Even the Turkish government, which convicted Dink in 2005 of "insulting Turkishness" for writing about the Armenian genocide of 1915, splashed its imperial tears – sourced in self-pity though they were. From the government's perspective, the confessed killer, 17-year old Ogun Samast, had just issued an inconvenient press release on the eve of Turkey's accession talks with the European Union. "I shot the infidel," Samast reportedly yelled after shooting Dink in the back. Prime Minister Recep Tayyip Erdogan's strange lament on "the attack on our peace and stability" bemoaned not the dead Armenian, but the afternoon's collateral casualty: the illusion of Turkey's democratic revival.
Official Turkey may condemn Samast as an ultranationalist vigilante, but it can't in good faith call him a traitor. If the mention of genocide was an act of sedition under Article 301 of the country's penal code, then Samast had delivered the just punishment to its violator. The killer had merely packed Turkey's state spirit into a bullet and sent it to its final destination.
Indeed, video footage shows Turkish security officers giving Samast a hero's treatment as they posed with him in front of a Turkish flag shortly after his arrest.
Dink, on the other hand, was found guilty of treason and denied police protection even as he reported death threats. For his commentaries on the Armenian genocide, Dink was labeled an enemy to the Turkish people. He took on that role with understanding but not acquiescence, defying injustice with truth – and censorship with incorruptible free speech.
Of a character in Dink's position, Henrik Ibsen has written, "The strongest man in the world is he who stands alone." Raised in an Istanbul orphanage, almost trained for the lonely task of bringing truth to power in Turkey, Dink often stood alone outside Turkey.
When I first saw Dink in November 2006 at a lecture in Los Angeles – a great outpost of the Armenian diaspora – he was chatting his way politely through a crowd of Armenians. The gray-haired and spectacled journalist, unlike many writers, looked at home in the mass, treating each nameless face with refreshed interest and respect. But what first seemed a fitting capture of his timid mannerism, the surname "Dink" was really a highly misleading onomatopoeia – both to his personality and to his role in history. Underneath the gentle erudite exterior was the chiseled soul of a warrior.
By large margin, Armenian communities had celebrated France's bill last year to criminalize denial of the Armenian genocide. But Dink, a luminary of genocide recognition, explained to his compatriots why the bill (still not law) was wrong, why freedom of speech and truth must be championed together – the first upheld to guarantee the permanence of the second.
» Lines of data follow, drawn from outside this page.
(* ===== verification/SpanContext.v ===== *)
(** * Span contexts and references (span.c)

    The propagated part of a span: identifiers, sampling flags, baggage and
    debug identifier, under a mutex; its construction, copy and destruction,
    its text form (the value of the trace-context header) and the references
    between spans with their Protocol Buffers form. *)
From S2P Require Import Prelude Machine Vector CString TraceId Threading Hashtable Tag.

(** ** Definitions *)

Definition jaeger_sampling_flag_sampled : Z := 1.
Definition jaeger_sampling_flag_debug : Z := 2.

Definition JAEGERTRACINGC_SPAN_CONTEXT_MAX_STR_LEN : Z :=
  JAEGERTRACINGC_TRACE_ID_MAX_STR_LEN + 21.

Record jaeger_span_context := SpanContext {
  trace_id : jaeger_trace_id;
  span_id : Z;
  flags : Z;
  baggage : jaeger_hashtable;
  debug_id : option cstr;
  ctx_mutex : jaeger_mutex;
}.

Definition JAEGERTRACINGC_SPAN_CONTEXT_INIT : jaeger_span_context :=
  SpanContext JAEGERTRACINGC_TRACE_ID_INIT 0 0 JAEGERTRACINGC_HASHTABLE_INIT None
    JAEGERTRACINGC_MUTEX_INIT.

(** [jaeger_span_ref_type] is an enumeration; the initialiser is -1. *)
Record jaeger_span_ref := SpanRef {
  ref_context : jaeger_span_context;
  ref_type : Z;
}.

#[export] Instance zero_span_ref : ZeroBytes jaeger_span_ref :=
  SpanRef (SpanContext (TraceId 0 0) 0 0 (Hashtable 0 0 None) None false) 0.

(** [Jaeger__Model__SpanRef]. *)
Record Jaeger__Model__SpanRef := PbSpanRef {
  pbr_trace_id : ProtobufCBinaryData;
  pbr_span_id : ProtobufCBinaryData;
  pbr_ref_type : Z;
}.

#[export] Instance zero_pb_span_ref : ZeroBytes Jaeger__Model__SpanRef :=
  PbSpanRef (BinaryData 0 None) (BinaryData 0 None) 0.

Definition set_baggage (ctx : jaeger_span_context) (h : jaeger_hashtable) :=
  SpanContext (trace_id ctx) (span_id ctx) (flags ctx) h (debug_id ctx) (ctx_mutex ctx).
Definition set_flags (ctx : jaeger_span_context) (f : Z) :=
  SpanContext (trace_id ctx) (span_id ctx) f (baggage ctx) (debug_id ctx) (ctx_mutex ctx).
Definition set_debug_id (ctx : jaeger_span_context) (d : option cstr) :=
  SpanContext (trace_id ctx) (span_id ctx) (flags ctx) (baggage ctx) d (ctx_mutex ctx).
Definition set_ctx_mutex (ctx : jaeger_span_context) (m : jaeger_mutex) :=
  SpanContext (trace_id ctx) (span_id ctx) (flags ctx) (baggage ctx) (debug_id ctx) m.

Section Definitions.
Context {env : Env} {pb : Protobuf}.

Definition jaeger_span_context_destroy (d : option jaeger_span_context)
    : M (option jaeger_span_context) :=
  match d with
  | None => ret None
  | Some ctx =>
      h ← jaeger_hashtable_destroy (Some (baggage ctx));
      ' (_, m) ← jaeger_mutex_destroy (ctx_mutex ctx);
      ret (Some (SpanContext (trace_id ctx) (span_id ctx) (flags ctx)
                   (default (baggage ctx) h) None m))
  end.

Definition jaeger_span_context_init : M (bool * jaeger_span_context) :=
  ' (ok, h) ← jaeger_hashtable_init;
  ret (ok, set_baggage JAEGERTRACINGC_SPAN_CONTEXT_INIT h).

(** The callback [f] threads its argument and says whether to go on; [break]
    leaves the loop over one bucket only. *)
Fixpoint foreach_bucket {A} (f : A -> cstr -> cstr -> M (bool * A)) (arg : A)
    (bucket : list jaeger_key_value) : M A :=
  match bucket with
  | [] => ret arg
  | kv :: bucket =>
      ' (continue, arg) ← f arg (key kv) (kv_value kv);
      if (continue : bool) then foreach_bucket f arg bucket else ret arg
  end.

Fixpoint foreach_buckets {A} (f : A -> cstr -> cstr -> M (bool * A)) (arg : A)
    (buckets : list (list jaeger_key_value)) : M A :=
  match buckets with
  | [] => ret arg
  | b :: buckets => arg ← foreach_bucket f arg b; foreach_buckets f arg buckets
  end.

Definition jaeger_span_context_foreach_baggage_item {A} (ctx : jaeger_span_context)
    (f : A -> cstr -> cstr -> M (bool * A)) (arg : A) : M (A * jaeger_span_context) :=
  m ← jaeger_mutex_lock (ctx_mutex ctx);
  arg ← (match ht_buckets (baggage ctx) with
         | None => fail NullDeref
         | Some buckets => foreach_buckets f arg buckets
         end);
  m ← jaeger_mutex_unlock m;
  ret (arg, set_ctx_mutex ctx m).

(** The source's mutex is unlocked again on both paths. *)
Definition jaeger_span_context_copy (src : jaeger_span_context)
    : M (bool * jaeger_span_context) :=
  ' (src_mutex, dst_mutex) ← jaeger_lock (ctx_mutex src) JAEGERTRACINGC_MUTEX_INIT;
  ' (ok, h) ← jaeger_hashtable_copy (baggage src);
  let dst := set_baggage JAEGERTRACINGC_SPAN_CONTEXT_INIT h in
  if negb ok then
    src_mutex ← jaeger_mutex_unlock src_mutex;
    dst_mutex ← jaeger_mutex_unlock dst_mutex;
    d ← jaeger_span_context_destroy (Some (set_ctx_mutex dst dst_mutex));
    ret (false, default dst d)
  else
    src_mutex ← jaeger_mutex_unlock src_mutex;
    dst_mutex ← jaeger_mutex_unlock dst_mutex;
    ret (true, SpanContext (trace_id src) (span_id src) (flags src) h None dst_mutex).

Definition jaeger_span_context_is_valid (ctx : jaeger_span_context) : bool :=
  negb (high (trace_id ctx) =? 0) || negb (low (trace_id ctx) =? 0).

Definition jaeger_span_context_is_debug_id_container_only (ctx : jaeger_span_context) : bool :=
  negb (jaeger_span_context_is_valid ctx) && bool_decide (is_Some (debug_id ctx)).

(** *** The text form *)

(** [":%" PRIx64 ":%" PRIx8]. *)
Definition context_tail (span_id flags : Z) : cstr :=
  ":"%char :: print_hex span_id ++ ":"%char :: print_hex flags.

(** The returned length, the string left in the buffer, and the context whose
    mutex has been taken and released. *)
Definition jaeger_span_context_format (ctx : jaeger_span_context) (buffer_len : Z)
    : M (Z * option cstr) :=
  c_assert (buffer_len >=? 0);;
  ' (trace_id_len, text) ← jaeger_trace_id_format (trace_id ctx) buffer_len;
  m ← jaeger_mutex_lock (ctx_mutex ctx);
  let flags := flags ctx in
  m ← jaeger_mutex_unlock m;
  let tail := context_tail (span_id ctx) flags in
  if trace_id_len >? buffer_len then ret (trace_id_len + fst (snprintf 0 tail), text)
  else
    let '(n, written) := snprintf (buffer_len - trace_id_len) tail in
    ret (n, match text, written with
            | Some text, Some written => Some (text ++ written)
            | _, _ => text
            end).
Damned by Turkey for crying the truth and damned by some Armenians for tying truth to justice, the man who stood alone was right. The 100,000 attendees at Dink's funeral were the final proof that censorship could not cover Turkey's lie – and it would not protect Armenia's truth.
But in life, against the myopia of his people abroad and the brute fascism of his countrymen at home, Dink held out hope. The death of Hrant Dink is the tragic spectacle of a clash of civilizations at the confluence of civilizations.
On one end, the Turkish state insists on being angered at Dink's assassin, as its laws continue to punish speech and its textbooks stifle truth. On the other, freethinking Turks joined their Armenian countrymen at the funeral of their unlikely insurgent who, now passed, no longer stands alone. A combustion is coming. It is Dink's legacy that he yelled fire in Istanbul – and charged the world with extinguishing it.
• Garin K. Hovannisian is a writer living in Yerevan, Armenia; and Los Angeles.